Se os seus executantes são camponeses, na maioria dos casos as iniciativas do MST são dirigidas e planejadas por equipes ideológicas


EM ARTIGO ANTERIOR, publicado nesta Folha em 14 de maio, "A esquerda e a América Latina", comentei artigo do venezuelano Teodoro Petkoff, em que o autor distingue duas esquerdas na América Latina, a que ele chama de "reformista radical" (Tabaré Vázquez, Kirchner, Lula etc.) e a "arcaica" (Castro e Chávez, sobretudo). No presente texto, tento exemplificar e desenvolver, de um modo mais geral, essa oposição. E dizer duas palavras sobre a posição de Lula e do PT.
Bom exemplo da oposição que separa as duas esquerdas é a experiência trágica do governo Allende. Costuma-se dizer que a queda de Allende tem muito a ver com a Guerra Fria. Isso é verdade, mas -guardadas as proporções- em duplo sentido.

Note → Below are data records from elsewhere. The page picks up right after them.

(* ===== verification/ConsensusService.v ===== *)
(** * The consensus service

    Models [consensus/service.go]: the [ZmqService] through which a consensus
    engine sends commands and queries to the validator, against the interface
    [ConsensusService] of [consensus/iface.go].  The state of a service is its
    connection (absent when [Start] failed to connect; using it then panics) and
    the set [corrIds] of the correlation ids that wait for a response. *)

From S2P Require Import Prelude GoLib Errors Protobuf Messaging ConsensusProto ConsensusTypes.

Local Open Scope Z_scope.

(** ** The interface *)

(** Results that callers use together with the error are pairs. *)
Class ConsensusService (S : Type) := {
  SendTo : PeerId → string → bytes → Go S (option error);
  Broadcast : string → bytes → Go S (option error);
  InitializeBlock : BlockId → Go S (option error);
  SummarizeBlock : Go S (bytes * option error);
  FinalizeBlock : bytes → Go S (BlockId * option error);
  CancelBlock : Go S (option error);
  CheckBlocks : list BlockId → Go S (option error);
  CommitBlock : BlockId → Go S (option error);
  IgnoreBlock : BlockId → Go S (option error);
  FailBlock : BlockId → Go S (option error);
  GetBlocks : list BlockId → Go S (error + gmap BlockId block);
  GetChainHead : Go S (error + block);
  GetSettings : BlockId → list string → Go S (gmap string string * option error);
  Service_GetState : BlockId → list string → Go S (error + gmap string bytes) }.
#[global] Hint Mode ConsensusService ! : typeclass_instances.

Os americanos sustentaram os golpistas. Castro apoiava Allende, mas manipulando a situação em favor de si próprio e do bloco que representava (sobre a violência das "pequenas nações", ver Adorno). Allende era um democrata, mas cometeu o erro -muito da época, é verdade- de aceitar uma ajuda importante de Castro antes da sua eleição, o que abriu a porta para todo tipo de manobras.
Castro prolongou a sua visita ao Chile em 1971, o que criou problemas para Allende. Em seguida, tentou pressioná-lo a nomear, para um cargo de chefia da polícia chilena, um cubano membro da segurança castrista, que se casara com uma das filhas do presidente (sobre esses pontos, ler, entre outros, "Cuba Nostra", de A. Ammar, Paris, 2005).

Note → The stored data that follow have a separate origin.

(* ===== verification/ConsensusChain.v ===== *)
(** * The consensus service over a validator

    What a consensus engine relies on: the validator keeps a set of blocks, a chain
    head and the block it builds, and the calls of [consensus/iface.go] are
    operations on them.  [Chain] is that state and the [spec_*] functions are the
    operations, errors included, in the terms of the interface; [ServiceBacked] is the
    interface clients are verified against.  [chain_backed] discharges it for the
    service of [consensus/service.go] over a [ZmqConnection] and a validator that
    follows the messages of [consensus.proto] as that file documents them. *)

From S2P Require Import Prelude GoLib Errors Protobuf Messaging Answering ConsensusProto ConsensusTypes ConsensusService.

Module consensus_chain.
Local Open Scope Z_scope.

(** ** The validator's state *)

(** What the engine tells the validator to do with blocks. *)
Inductive directive :=
| ToCheck (ids : list BlockId)
| ToCommit (id : BlockId)
| ToIgnore (id : BlockId)
| ToFail (id : BlockId).

(** The known blocks, the chain head, the connected peers, the settings and the state
    as of a block; the block under construction, by the one it is built on, and how
    many more times the validator will say that it is not ready; how often it says so
    of a new block, and the summary of its contents; the blocks finalized, the
    messages sent (to a peer, or to all) and the directives received. *)
Record Chain := {
  c_blocks : gmap BlockId block;
  c_head : option block;
  c_peers : list PeerId;
  c_settings : BlockId → gmap string string;
  c_state : BlockId → gmap string bytes;
  c_building : option (BlockId * nat);
  c_delay : nat;
  c_summary : bytes;
  c_finalized : list (BlockId * bytes);
  c_sent : list (option PeerId * string * bytes);
  c_told : list directive }.

Definition with_building (x : option (BlockId * nat)) (c : Chain) : Chain := {|
  c_blocks := c_blocks c; c_head := c_head c; c_peers := c_peers c;
  c_settings := c_settings c; c_state := c_state c; c_building := x; c_delay := c_delay c;
  c_summary := c_summary c; c_finalized := c_finalized c; c_sent := c_sent c;
  c_told := c_told c |}.
Definition add_finalized (x : BlockId * bytes) (c : Chain) : Chain := {|
  c_blocks := c_blocks c; c_head := c_head c; c_peers := c_peers c;
  c_settings := c_settings c; c_state := c_state c; c_building := None; c_delay := c_delay c;
  c_summary := c_summary c; c_finalized := c_finalized c ++ [x]; c_sent := c_sent c;
  c_told := c_told c |}.
Definition add_sent (x : option PeerId * string * bytes) (c : Chain) : Chain := {|
  c_blocks := c_blocks c; c_head := c_head c; c_peers := c_peers c;
  c_settings := c_settings c; c_state := c_state c; c_building := c_building c;
  c_delay := c_delay c; c_summary := c_summary c; c_finalized := c_finalized c;
  c_sent := c_sent c ++ [x]; c_told := c_told c |}.
Definition add_told (x : directive) (c : Chain) : Chain := {|
  c_blocks := c_blocks c; c_head := c_head c; c_peers := c_peers c;
  c_settings := c_settings c; c_state := c_state c; c_building := c_building c;
  c_delay := c_delay c; c_summary := c_summary c; c_finalized := c_finalized c;
  c_sent := c_sent c; c_told := c_told c ++ [x] |}.

Definition known (c : Chain) (id : BlockId) : Prop := is_Some (c_blocks c !! id).
#[export] Instance known_dec c id : Decision (known c id).
Proof. unfold known. apply _. Defined.

(** The part of the state no call changes. *)
Definition same_chain (c c' : Chain) : Prop :=
  c_blocks c' = c_blocks c ∧ c_head c' = c_head c ∧ c_peers c' = c_peers c ∧
  c_delay c' = c_delay c.

(** ** The calls *)

Section spec.
(** The id of the block that is built on another with the given consensus data. *)
Context (sign : BlockId → bytes → BlockId).

Definition spec_SendTo (p : PeerId) (t : string) (d : bytes) (c : Chain) : option error * Chain :=
  if decide (p ∈ c_peers c) then (None, add_sent (Some p, t, d) c)
  else (Some (failed_with ConsensusSendToResponse_Status_name ConsensusSendToResponse_UNKNOWN_PEER), c).

Definition spec_Broadcast (t : string) (d : bytes) (c : Chain) : option error * Chain :=
  (None, add_sent (None, t, d) c).

(** Without a previous id the new block is built on the chain head. *)
Definition spec_InitializeBlock (prev : BlockId) (c : Chain) : option error * Chain :=
  match c_building c with
  | Some _ => (Some (invalid_state "Cannot initialize block in current state"), c)
  | None =>
      if decide (prev = BLOCK_ID_NULL) then
        match c_head c with
        | Some h => (None, with_building (Some (blockId h, c_delay c)) c)
        | None => (Some (invalid_state "Cannot initialize block in current state"), c)
        end
      else if decide (known c prev) then (None, with_building (Some (prev, c_delay c)) c)
      else (Some unknown_block, c)
  end.

Definition spec_SummarizeBlock (c : Chain) : (bytes * option error) * Chain :=
  match c_building c with
  | None => (("", Some (invalid_state "Cannot summarize block in current state")), c)
  | Some (prev, S k) =>
      (("", Some (errBlockNotReady Build_BlockNotReadyError)), with_building (Some (prev, k)) c)
  | Some (prev, O) => ((c_summary c, None), c)
  end.

Definition spec_FinalizeBlock (data : bytes) (c : Chain) : (BlockId * option error) * Chain :=
  match c_building c with
  | None => ((BLOCK_ID_NULL, Some (invalid_state "Cannot finalize block in current state")), c)
  | Some (prev, S k) =>
      ((BLOCK_ID_NULL, Some (errBlockNotReady Build_BlockNotReadyError)),
       with_building (Some (prev, k)) c)
  | Some (prev, O) => ((sign prev data, None), add_finalized (sign prev data, data) c)
  end.

Definition spec_CancelBlock (c : Chain) : option error * Chain :=
  match c_building c with
  | None => (Some (invalid_state "Cannot cancel block in current state"), c)
  | Some _ => (None, with_building None c)
  end.

Definition spec_CheckBlocks (ids : list BlockId) (c : Chain) : option error * Chain :=
  if decide (Forall (known c) ids) then (None, add_told (ToCheck ids) c) else (Some unknown_block, c).

(** The directives about one block. *)
Definition spec_direct (f : BlockId → directive) (id : BlockId) (c : Chain) : option error * Chain :=
  if decide (known c id) then (None, add_told (f id) c) else (Some unknown_block, c).

(** Blocks that are not known are left out. *)
Definition spec_GetBlocks (ids : list BlockId) (c : Chain) : (error + gmap BlockId block) * Chain :=
  (inr (filter (λ p, p.1 ∈ ids) (c_blocks c)), c).

Definition spec_GetChainHead (c : Chain) : (error + block) * Chain :=
  (match c_head c with
   | Some h => inr h
   | None => inl (errNoChainHead Build_NoChainHeadError)
   end, c).

Definition spec_GetSettings (id : BlockId) (keys : list string) (c : Chain) :
    (gmap string string * option error) * Chain :=
  (if decide (known c id) then (filter (λ p, p.1 ∈ keys) (c_settings c id), None)
   else (∅, Some unknown_block), c).

Definition spec_GetState (id : BlockId) (addrs : list string) (c : Chain) :
    (error + gmap string bytes) * Chain :=
  (if decide (known c id) then inr (filter (λ p, p.1 ∈ addrs) (c_state c id))
   else inl unknown_block, c).
End spec.

(** ** The interface engines are verified against *)

Section implements.
Context {S A : Type} (sok : S → Prop) (chain : S → Chain).
(** A call returns what its specification says, and does to the chain what it says. *)
Definition implements (m : Go S A) (spec : Chain → A * Chain) : Prop :=
  ∀ s, sok s → ∃ s', m s = (Ret (spec (chain s)).1, s') ∧ sok s' ∧ chain s' = (spec (chain s)).2.
End implements.

Class ServiceBacked (S : Type) `{ConsensusService S} := {
  sok : S → Prop;
  chain : S → Chain;
  sign : BlockId → bytes → BlockId;
  SendTo_backed p t d : implements sok chain (SendTo p t d) (spec_SendTo p t d);
  Broadcast_backed t d : implements sok chain (Broadcast t d) (spec_Broadcast t d);
  InitializeBlock_backed id : implements sok chain (InitializeBlock id) (spec_InitializeBlock id);
  SummarizeBlock_backed : implements sok chain SummarizeBlock spec_SummarizeBlock;
  FinalizeBlock_backed d : implements sok chain (FinalizeBlock d) (spec_FinalizeBlock sign d);
  CancelBlock_backed : implements sok chain CancelBlock spec_CancelBlock;
  CheckBlocks_backed ids : implements sok chain (CheckBlocks ids) (spec_CheckBlocks ids);
  CommitBlock_backed id : implements sok chain (CommitBlock id) (spec_direct ToCommit id);
  IgnoreBlock_backed id : implements sok chain (IgnoreBlock id) (spec_direct ToIgnore id);
  FailBlock_backed id : implements sok chain (FailBlock id) (spec_direct ToFail id);
  GetBlocks_backed ids : implements sok chain (GetBlocks ids) (spec_GetBlocks ids);
  GetChainHead_backed : implements sok chain GetChainHead spec_GetChainHead;
  GetSettings_backed id keys : implements sok chain (GetSettings id keys) (spec_GetSettings id keys);
  GetState_backed id addrs :
    implements sok chain (Service_GetState id addrs) (spec_GetState id addrs) }.
#[global] Hint Mode ServiceBacked ! - : typeclass_instances.

(** ** A reference validator *)

(** The runtime parses what it serialized and serializes every message. *)
Class ProtoOk (A : Type) `{Proto A} : Prop := {
  proto_laws :: ProtoLaws A;
  proto_total :: ProtoTotal A }.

Em um plano mais geral, Fidel Castro sustentou o aventureirismo da extrema-esquerda chilena. Mas a "rota de colisão" existe, mesmo antes que uma das esquerdas chegue ao poder. Um bom exemplo disso, no Brasil, são as ações do MST. Uma parte da esquerda não-radical hesita em criticá-las. Condenando-as não estaríamos fazendo o jogo da direita?

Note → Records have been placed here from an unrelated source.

(** ** Updates *)

(** The update of a notification; [None] for a message that does not parse (an
    error that is only logged) or of another type. *)
Definition decode_update {S} (msg : Message) : Go S (option ConsensusUpdate) :=
  let t := Message_MessageType msg in
  let data := Message_Content msg in
  if decide (t = Message_CONSENSUS_NOTIFY_PEER_CONNECTED) then
    match Unmarshal (M := ConsensusNotifyPeerConnected) data with
    | (_, Some _) => mret None
    | (p, None) =>
        match ConsensusNotifyPeerConnected_PeerInfo p with
        | None => go_panic "invalid memory address or nil pointer dereference"
        | Some info => mret (Some (UpdatePeerConnected
            {| peerId := NewPeerIdFromSlice (ConsensusPeerInfo_PeerId info) |}))
        end
    end
  else if decide (t = Message_CONSENSUS_NOTIFY_PEER_DISCONNECTED) then
    match Unmarshal (M := ConsensusNotifyPeerDisconnected) data with
    | (_, Some _) => mret None
    | (p, None) => mret (Some (UpdatePeerDisconnected
        {| peerId := NewPeerIdFromSlice (ConsensusNotifyPeerDisconnected_PeerId p) |}))
    end
  else if decide (t = Message_CONSENSUS_NOTIFY_PEER_MESSAGE) then
    match Unmarshal (M := ConsensusNotifyPeerMessage) data with
    | (_, Some _) => mret None
    | (p, None) =>
        m ← newPeerMessageFromProto (ConsensusNotifyPeerMessage_Message p);
        mret (Some (UpdatePeerMessage m
          (NewPeerIdFromSlice (ConsensusNotifyPeerMessage_SenderId p))))
    end
  else if decide (t = Message_CONSENSUS_NOTIFY_BLOCK_NEW) then
    match Unmarshal (M := ConsensusNotifyBlockNew) data with
    | (_, Some _) => mret None
    | (p, None) => mret (Some (UpdateBlockNew
        (newBlockFromProto (ConsensusNotifyBlockNew_Block p))))
    end
  else if decide (t = Message_CONSENSUS_NOTIFY_BLOCK_VALID) then
    match Unmarshal (M := ConsensusNotifyBlockValid) data with
    | (_, Some _) => mret None
    | (p, None) => mret (Some (UpdateBlockValid
        (NewBlockIdFromBytes (ConsensusNotifyBlockValid_BlockId p))))
    end
  else if decide (t = Message_CONSENSUS_NOTIFY_BLOCK_INVALID) then
    match Unmarshal (M := ConsensusNotifyBlockInvalid) data with
    | (_, Some _) => mret None
    | (p, None) => mret (Some (UpdateBlockInvalid
        (NewBlockIdFromBytes (ConsensusNotifyBlockInvalid_BlockId p))))
    end
  else if decide (t = Message_CONSENSUS_NOTIFY_BLOCK_COMMIT) then
    match Unmarshal (M := ConsensusNotifyBlockCommit) data with
    | (_, Some _) => mret None
    | (p, None) => mret (Some (UpdateBlockCommit
        (NewBlockIdFromBytes (ConsensusNotifyBlockCommit_BlockId p))))
    end
  else mret None.
(* ===== verification/ConsensusSystem.v ===== *)
(** * The consensus engine as a system

    The driver of [ConsensusEngine], the service of [ConsensusService] and an engine
    that uses it, composed with a validator into one transition system: driver, engine
    and validator move at any time, and each step of the driver or of the service runs
    the code of its component on sockets that are FIFO queues.  The service's table of
    noted ids is shared between the two goroutines, and the update channel is the
    driver's; a driver that waits for room in the channel does nothing else.  Shutdown
    and restarts are not part of the system.

    What is proved: the system implements the machine of [ConsensusProtocol], in both
    directions (a bisimulation), so that its theorems hold of the code. *)

From S2P Require Import Prelude GoLib Errors Protobuf Messaging Links History ConsensusProto ConsensusTypes ConsensusService ConsensusEngine ConsensusProtocol.

Module consensus_system.
Export links consensus_protocol.
Local Open Scope Z_scope.

Section system.
Context {M V : Type} `{Proto Message, GoRuntime, EngineProtos, Proto PingResponse}.
Context (serve : V → Message → option (Z * bytes * V)).

#[local] Instance link_connection : Connection conn := zmq_connection 0.
Abbreviation engine := (Engine conn M).

(** ** The system *)

(** The driver with its sockets, the update channel and the service; the notification
    it is about to put on a full channel; the engine; the validator; and what happened
    so far. *)
Record System := {
  drv : engine;
  stuck : option Message;
  rpc : Rpc;
  val_inbox : list (list string);
  val_state : V;
  trace : list event;
  notes : list note }.
Implicit Types (s : System) (e : engine).

Definition arrivals (frs : list (list string)) (c : conn) : conn :=
  foldl (λ c fr, arrive fr c) c frs.
Lemma driver_run c st o s s' :
  rtc (others serve) s s' → roomy s' → (∀ m, m ∈ notified (notes s') → honest m) →
  seated c st o s → seated c st o s'.
Proof.
  intros Hrun Hroom Hhon [Hr Hc _ _ Hst]. revert Hr Hc Hst.
  induction Hrun as [s|s s1 s' Hs _ IH]; intros Hr Hc Hst; [done|].
  destruct (reached serve serve_replies v0 s0 s Hinit Hr) as (p & Hv & HI & _).
  pose proof (standing_kept v0 s s1 p st o Hv HI Hs Hst) as Hst1. destruct Hs as (Hs & Hc1 & _).
  apply IH; [done|done| |congruence|done]. by eapply rtc_r.
Qed.

Lemma seated_meanwhile c st o n s : seated c st o s → seated c st o (run_others sched n s).
Proof.
  intros Hs. apply (driver_run c st o s); [by apply (fair_others Hfair)| | |done].
  - apply (fair_room Hfair); apply Hs.
  - intros m [Hm|Hm]%(fair_news Hfair); [by apply Hs|done].
Qed.

(** A step of the engine that leaves channel and notes alone. *)
Lemma roomy_after s sv b c tr : roomy s → roomy (after s (set_service sv (drv s)) b c tr []).
Proof.
  intros (unhandled & Hn & Hd & Hl). exists unhandled. simpl. rewrite app_nil_r.
  split; [done|]. split; [done|]. unfold wire. simpl. by destruct (connection sv).
Qed.

(** Only ids of executed requests are dropped. *)
Lemma dropped_called s k : reach s → k ∈ corr <$> dropped (notes s) → k ∈ call_ids (trace s).
Proof.
  intros Hr Hk. destruct (reached serve serve_replies v0 s0 s Hinit Hr) as (p & Hv & HI & _).
  destruct Hv as [_ _ (_ & _ & _ & Et & En)]. rewrite En in Hk. rewrite Et.
  apply (executed_called serve p v0 k HI).
  eapply elem_of_Permutation_proper; [exact (i_answered _ _ _ HI)|]. set_solver.
Qed.
Lemma fresh_not_executed s q a : reach s → corr q ∉ call_ids (trace s) → (q, a) ∉ execs (trace s).
Proof.
  intros Hr Hn Ha. destruct (reached serve serve_replies v0 s0 s Hinit Hr) as (p & Hv & HI & _).
  destruct Hv as [_ _ (_ & _ & _ & Et & _)]. rewrite Et in Hn, Ha.
  apply Hn, (executed_called serve p v0 _ HI), list_elem_of_fmap. by exists (q, a).
Qed.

Na realidade, apesar das aparências, essas "ações" não preparam um futuro melhor para os camponeses, nem a curto prazo -porque não se trata de legítimos movimentos de pressão, mas de ações violentas que prolongam o ciclo das violências -nem a longo prazo. Os intelectuais que hoje giram em torno das "universidades" do MST deveriam refletir sobre qual foi o destino do campesinato nas revoluções russa e chinesa.
A rigor, as "iniciativas" do MST não são ações "do movimento camponês". Se os seus executantes são camponeses -o que aliás nem sempre é verdade-, na grande maioria dos casos as iniciativas são não só dirigidas, mas também planejadas, por equipes ideológicas. É preciso evitar toda "ilusão sociologizante".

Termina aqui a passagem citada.